Work to complete: Could you repeat all of the entries below, character for character?

##### Data under study #####

(* ===== verification/Prelude.v ===== *)
(** * fil: verification of the STM32G4 emulator

    [fil] is a C++ emulator of STM32G4 microcontrollers: a Cortex-M4F core, its memory bus and
    system control block, the peripherals, and a deterministic simulation of several boards that
    share CAN buses under one event loop.  This library models its core logic from the sources
    and proves the properties that make it correct.

    ** Parts of the program, and the files that model them

    - Values.  [Prelude]: machine integers as [Z] with their wrap-around, bit operations, hex
      output, shared lemmas, tactics and the hint database [fil].  [Common]
      ([include/fil/common], [src/sim/lane_horizon.cpp]): errors, results, saturating sums,
      range checks, and the horizons built on them.
    - Instructions ([include/fil/cpu/instruction.hpp], [src/cpu/decoder.cpp]).  [Instruction]:
      decoded instructions, adder, barrel shifter, conditions, IT state, cycle costs.
      [Decoder]: every decoding function and both pattern tables.  Proofs in
      [InstructionProofs] and [DecoderProofs].
    - The core ([src/cpu/cortex_m4.cpp], [src/cpu/execute.cpp], [src/cpu/jit.cpp]).  [CpuState]:
      registers, stack pointers, flags.  [Float32]: binary32 arithmetic on bit patterns.
      [MemoryApi]: the interface [CpuMemory] the core uses, with its laws.  [Machine] and
      [Execute]: [CortexM4::execute], every instruction kind.  [JitFast]: the fast handlers and
      block planning.  [Step]: fetch, decode, restart, cycle accounting, prediction, run loop.
      Proofs in [CpuStateProofs], [ExecuteProofs], [JitFastProofs], [StepProofs], [StepFrame],
      [StepSafety], [StackRoundTrip]; theorems in [CpuTheorems].
    - The micro-JIT's intermediate representation ([src/cpu/micro_jit_ir.cpp]).  [MicroIr]:
      lowering, block building, reference interpreter; [MicroIrProofs], [MicroIrBlocks],
      [JitTheorems].
    - Exceptions ([src/cortexm]).  [SystemControl]: SysTick, DWT, NVIC state and priorities, the
      register window.  [Exceptions]: entry, lazy and extended frames, return.
      [SystemControlProofs], [ExceptionsProofs], [SystemTheorems].
    - The memory bus ([src/mem/memory_bus.cpp]).  [MemoryBus]: regions, aliases, MMIO dispatch,
      fast paths, mutation journal with checkpoints, footprints, lane modes.  [WindowSet]: the
      certificate check.  [MemoryBusProofs], [BusAccess], [BusJournal], [BusIsolation],
      [BusWords], [BusTheorems].
    - The event loop ([src/sim/event_loop.cpp]).  [EventLoop]: slots, queues, scheduling,
      cancellation, owner clocks, dispatch; callbacks are programs over the loop's operations.
      [EventLoopProofs], [EventLoopDispatch], [SimTheorems].
    - CAN ([src/devices/can_bus.cpp]).  [CanFrame]: frames, CRC, stuffing, keys.  [CanBus]: the
      timed courier over the interface [EventClock]; [CanClock] proves that the event loop
      implements that interface.  [CanBusProofs], [CanTheorems].
    - Traces ([src/sim/trace.cpp]).  [Trace]: records, filter, observer, per-lane capture and
      merge, the JSON-lines text; theorems in [DeviceTheorems].
    - Peripherals ([src/stm32g4]).  [Peripheral]: the base class, as a monad with register hooks
      whose calls out of the device are recorded effects; [PeripheralProofs].  [Crc], [Gpio],
      [Exti], [GpioExti], [Flash] (with PWR), [Rcc] and [Dma] (with DMAMUX): the hooks, reset,
      inputs and callbacks of each device; [DmaProofs], [DeviceTheorems].  Devices that keep
      time: [Timing] (scheduled events and the [long double] conversions), [Watchdog] (IWDG and
      WWDG), [Timer], [Usart], [Spi], [Adc]; [AdcLazy] compares lazy and scheduled conversions;
      [TimingTheorems].
    - Loading ([src/elf/elf_loader.cpp], [src/mem/mcu_map.cpp], [src/mem/mmio_router.cpp]).
      [Elf]: headers, segments, sections, symbols, ARM attributes, inspection text.  [McuMap]:
      the regions of a device with the image in them.  [MmioRouter]: routes of the device
      addresses.  [ElfProofs], [LoadTheorems].
    - Debugger ([src/debug/rsp.cpp], [src/debug/registers.cpp], [src/debug/memory_map.cpp]).
      [Rsp]: value codecs and packet framing.  [DebugRegisters]: register packets, target
      description, memory map.  [DebugTheorems].
    - [Demo] holds the small machine on which the witnesses of several files run.

    ** How they interact

    The stepper runs the executor or a fast handler against any [CpuMemory]; [MemoryBus] is an
    instance, with devices as the class [MmioDevices].  Exceptions push and pop frames through the
    same interface.  The CAN bus schedules on any [EventClock], of which the event loop is an
    instance.  Client theorems are proved against the classes, and the implementations discharge
    their laws.  A peripheral is a state with register hooks; its calls to the event loop, the
    interrupt controller, the trace and other devices are effects in the order the code makes
    them, and [GpioExti] delivers the edges of a port to the controller.

    ** Code outside the sources, as parameters

    The host's NaN choice ([HostNaN]) and [long double] with at least 53 significant bits
    ([LongDouble]); the devices behind the bus ([MmioDevices]); the code that the CAN bus calls
    back ([CanUser]); scripted input of the USART ([RxProvider]), the SPI target ([SpiTarget]),
    the analog input as a function of channel and time, as the installed providers are
    ([AnalogInput]); the page erase of the flash ([PageErase]); the transport of the debugger
    ([RspTransport]).  The memory that DMA reads and writes is separate from the registers of
    the controller itself.

    ** What the theorems show

    - Equivalence of the optimised paths with the checked ones: fast handlers and the JIT stepper
      with the executor, lowered blocks with the stepper, single-word and bulk bus accesses with
      the byte-wise checked ones, SysTick batches with single cycles, certificate checks with a
      scan of the journal, the count of stuffed CAN bits with a transmitter, the direct DMA flag
      clear with the register write, lazy ADC conversions with scheduled ones.
    - Refinement: the event loop of a finite map, USART and SPI of byte streams, the CRC unit of
      polynomial remainders, a register block of a bit array, the next exception of the
      architecture's priority rule, the watchdog and the timer of integer schedules.
    - Invariants: decoded instructions, system control state, journal, slots and queues of the
      event loop, the courier of the CAN bus, DMA channels, EXTI lines, the clock tree.
    - Safety: the ELF loader is total and in bounds on every byte string, trapping keeps devices
      untouched, no changed input passes a compatibility check, the flash stays locked.
    - Round trips: push and pop, exception entry and return, rollback of the journal, packets
      and registers of the debugger, the text of a trace.
    - Termination and liveness: runs of the event loop stop and leave nothing due; a waiting CAN
      frame always has an event armed, and arbitration always finds the winner; the announced
      SysTick deadline is exact.
    - Bounds: cycle and instruction counts of a step, predictions, wire time without drift.
    - A few lemmas record defects of the code; the findings of the manifest point to them.

    ** Bounds and fuel

    Loops over a fixed number of steps (table scans, bit loops, register lists, SysTick words)
    recurse on a list or on a literal count.  The run loop of the core and the dispatch loop of
    the event loop have no bound of their own: they take fuel, and the theorems show that
    [(deadline + 1) * maximum_same_time_events + 1] units always give a result; the run loop is
    bounded by its instruction budget.  [MemoryBus] searches its journal at most over its capacity.
    The loops of the ELF parser get one unit more than the bytes they can consume, the payload
    loop of the debugger two more than the packet limit, the access loops of a register block
    the width of the access, and the ADC that is run for a time one unit per nanosecond; the
    theorems prove that the fuel does not run out.

    ** Not modelled

    Host code generation and everything that runs generated code ([micro_jit.cpp],
    [native_*.cpp], the emitters), host threads and locks, sockets and files.  The partition of
    the event loop into lane domains and its merge.  The board and world schedulers
    ([board.cpp], [world.cpp]), which drive the modelled parts from native execution, and the
    debugger sessions and monitor on top of them.  FDCAN and the wiring of the devices
    ([fdcan.cpp], [stm32g4.cpp]).  Configuration, command line, network protocol and the
    comparison with hardware. *)

From stdpp Require Export base numbers list strings.
From stdpp Require Import options.
From Stdlib Require Export ZArith Lia.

#####

The answer:
(* ===== verification/Prelude.v ===== *)
(** * fil: verification of the STM32G4 emulator

    [fil] is a C++ emulator of STM32G4 microcontrollers: a Cortex-M4F core, its memory bus and
    system control block, the peripherals, and a deterministic simulation of several boards that
    share CAN buses under one event loop.  This library models its core logic from the sources
    and proves the properties that make it correct.

    ** Parts of the program, and the files that model them

    - Values.  [Prelude]: machine integers as [Z] with their wrap-around, bit operations, hex
      output, shared lemmas, tactics and the hint database [fil].  [Common]
      ([include/fil/common], [src/sim/lane_horizon.cpp]): errors, results, saturating sums,
      range checks, and the horizons built on them.
    - Instructions ([include/fil/cpu/instruction.hpp], [src/cpu/decoder.cpp]).  [Instruction]:
      decoded instructions, adder, barrel shifter, conditions, IT state, cycle costs.
      [Decoder]: every decoding function and both pattern tables.  Proofs in
      [InstructionProofs] and [DecoderProofs].
    - The core ([src/cpu/cortex_m4.cpp], [src/cpu/execute.cpp], [src/cpu/jit.cpp]).  [CpuState]:
      registers, stack pointers, flags.  [Float32]: binary32 arithmetic on bit patterns.
      [MemoryApi]: the interface [CpuMemory] the core uses, with its laws.  [Machine] and
      [Execute]: [CortexM4::execute], every instruction kind.  [JitFast]: the fast handlers and
      block planning.  [Step]: fetch, decode, restart, cycle accounting, prediction, run loop.
      Proofs in [CpuStateProofs], [ExecuteProofs], [JitFastProofs], [StepProofs], [StepFrame],
      [StepSafety], [StackRoundTrip]; theorems in [CpuTheorems].
    - The micro-JIT's intermediate representation ([src/cpu/micro_jit_ir.cpp]).  [MicroIr]:
      lowering, block building, reference interpreter; [MicroIrProofs], [MicroIrBlocks],
      [JitTheorems].
    - Exceptions ([src/cortexm]).  [SystemControl]: SysTick, DWT, NVIC state and priorities, the
      register window.  [Exceptions]: entry, lazy and extended frames, return.
      [SystemControlProofs], [ExceptionsProofs], [SystemTheorems].
    - The memory bus ([src/mem/memory_bus.cpp]).  [MemoryBus]: regions, aliases, MMIO dispatch,
      fast paths, mutation journal with checkpoints, footprints, lane modes.  [WindowSet]: the
      certificate check.  [MemoryBusProofs], [BusAccess], [BusJournal], [BusIsolation],
      [BusWords], [BusTheorems].
    - The event loop ([src/sim/event_loop.cpp]).  [EventLoop]: slots, queues, scheduling,
      cancellation, owner clocks, dispatch; callbacks are programs over the loop's operations.
      [EventLoopProofs], [EventLoopDispatch], [SimTheorems].
    - CAN ([src/devices/can_bus.cpp]).  [CanFrame]: frames, CRC, stuffing, keys.  [CanBus]: the
      timed courier over the interface [EventClock]; [CanClock] proves that the event loop
      implements that interface.  [CanBusProofs], [CanTheorems].
    - Traces ([src/sim/trace.cpp]).  [Trace]: records, filter, observer, per-lane capture and
      merge, the JSON-lines text; theorems in [DeviceTheorems].
    - Peripherals ([src/stm32g4]).  [Peripheral]: the base class, as a monad with register hooks
      whose calls out of the device are recorded effects; [PeripheralProofs].  [Crc], [Gpio],
      [Exti], [GpioExti], [Flash] (with PWR), [Rcc] and [Dma] (with DMAMUX): the hooks, reset,
      inputs and callbacks of each device; [DmaProofs], [DeviceTheorems].  Devices that keep
      time: [Timing] (scheduled events and the [long double] conversions), [Watchdog] (IWDG and
      WWDG), [Timer], [Usart], [Spi], [Adc]; [AdcLazy] compares lazy and scheduled conversions;
      [TimingTheorems].
    - Loading ([src/elf/elf_loader.cpp], [src/mem/mcu_map.cpp], [src/mem/mmio_router.cpp]).
      [Elf]: headers, segments, sections, symbols, ARM attributes, inspection text.  [McuMap]:
      the regions of a device with the image in them.  [MmioRouter]: routes of the device
      addresses.  [ElfProofs], [LoadTheorems].
    - Debugger ([src/debug/rsp.cpp], [src/debug/registers.cpp], [src/debug/memory_map.cpp]).
      [Rsp]: value codecs and packet framing.  [DebugRegisters]: register packets, target
      description, memory map.  [DebugTheorems].
    - [Demo] holds the small machine on which the witnesses of several files run.

    ** How they interact

    The stepper runs the executor or a fast handler against any [CpuMemory]; [MemoryBus] is an
    instance, with devices as the class [MmioDevices].  Exceptions push and pop frames through the
    same interface.  The CAN bus schedules on any [EventClock], of which the event loop is an
    instance.  Client theorems are proved against the classes, and the implementations discharge
    their laws.  A peripheral is a state with register hooks; its calls to the event loop, the
    interrupt controller, the trace and other devices are effects in the order the code makes
    them, and [GpioExti] delivers the edges of a port to the controller.

    ** Code outside the sources, as parameters

    The host's NaN choice ([HostNaN]) and [long double] with at least 53 significant bits
    ([LongDouble]); the devices behind the bus ([MmioDevices]); the code that the CAN bus calls
    back ([CanUser]); scripted input of the USART ([RxProvider]), the SPI target ([SpiTarget]),
    the analog input as a function of channel and time, as the installed providers are
    ([AnalogInput]); the page erase of the flash ([PageErase]); the transport of the debugger
    ([RspTransport]).  The memory that DMA reads and writes is separate from the registers of
    the controller itself.

    ** What the theorems show

    - Equivalence of the optimised paths with the checked ones: fast handlers and the JIT stepper
      with the executor, lowered blocks with the stepper, single-word and bulk bus accesses with
      the byte-wise checked ones, SysTick batches with single cycles, certificate checks with a
      scan of the journal, the count of stuffed CAN bits with a transmitter, the direct DMA flag
      clear with the register write, lazy ADC conversions with scheduled ones.
    - Refinement: the event loop of a finite map, USART and SPI of byte streams, the CRC unit of
      polynomial remainders, a register block of a bit array, the next exception of the
      architecture's priority rule, the watchdog and the timer of integer schedules.
    - Invariants: decoded instructions, system control state, journal, slots and queues of the
      event loop, the courier of the CAN bus, DMA channels, EXTI lines, the clock tree.
    - Safety: the ELF loader is total and in bounds on every byte string, trapping keeps devices
      untouched, no changed input passes a compatibility check, the flash stays locked.
    - Round trips: push and pop, exception entry and return, rollback of the journal, packets
      and registers of the debugger, the text of a trace.
    - Termination and liveness: runs of the event loop stop and leave nothing due; a waiting CAN
      frame always has an event armed, and arbitration always finds the winner; the announced
      SysTick deadline is exact.
    - Bounds: cycle and instruction counts of a step, predictions, wire time without drift.
    - A few lemmas record defects of the code; the findings of the manifest point to them.

    ** Bounds and fuel

    Loops over a fixed number of steps (table scans, bit loops, register lists, SysTick words)
    recurse on a list or on a literal count.  The run loop of the core and the dispatch loop of
    the event loop have no bound of their own: they take fuel, and the theorems show that
    [(deadline + 1) * maximum_same_time_events + 1] units always give a result; the run loop is
    bounded by its instruction budget.  [MemoryBus] searches its journal at most over its capacity.
    The loops of the ELF parser get one unit more than the bytes they can consume, the payload
    loop of the debugger two more than the packet limit, the access loops of a register block
    the width of the access, and the ADC that is run for a time one unit per nanosecond; the
    theorems prove that the fuel does not run out.

    ** Not modelled

    Host code generation and everything that runs generated code ([micro_jit.cpp],
    [native_*.cpp], the emitters), host threads and locks, sockets and files.  The partition of
    the event loop into lane domains and its merge.  The board and world schedulers
    ([board.cpp], [world.cpp]), which drive the modelled parts from native execution, and the
    debugger sessions and monitor on top of them.  FDCAN and the wiring of the devices
    ([fdcan.cpp], [stm32g4.cpp]).  Configuration, command line, network protocol and the
    comparison with hardware. *)

From stdpp Require Export base numbers list strings.
From stdpp Require Import options.
From Stdlib Require Export ZArith Lia.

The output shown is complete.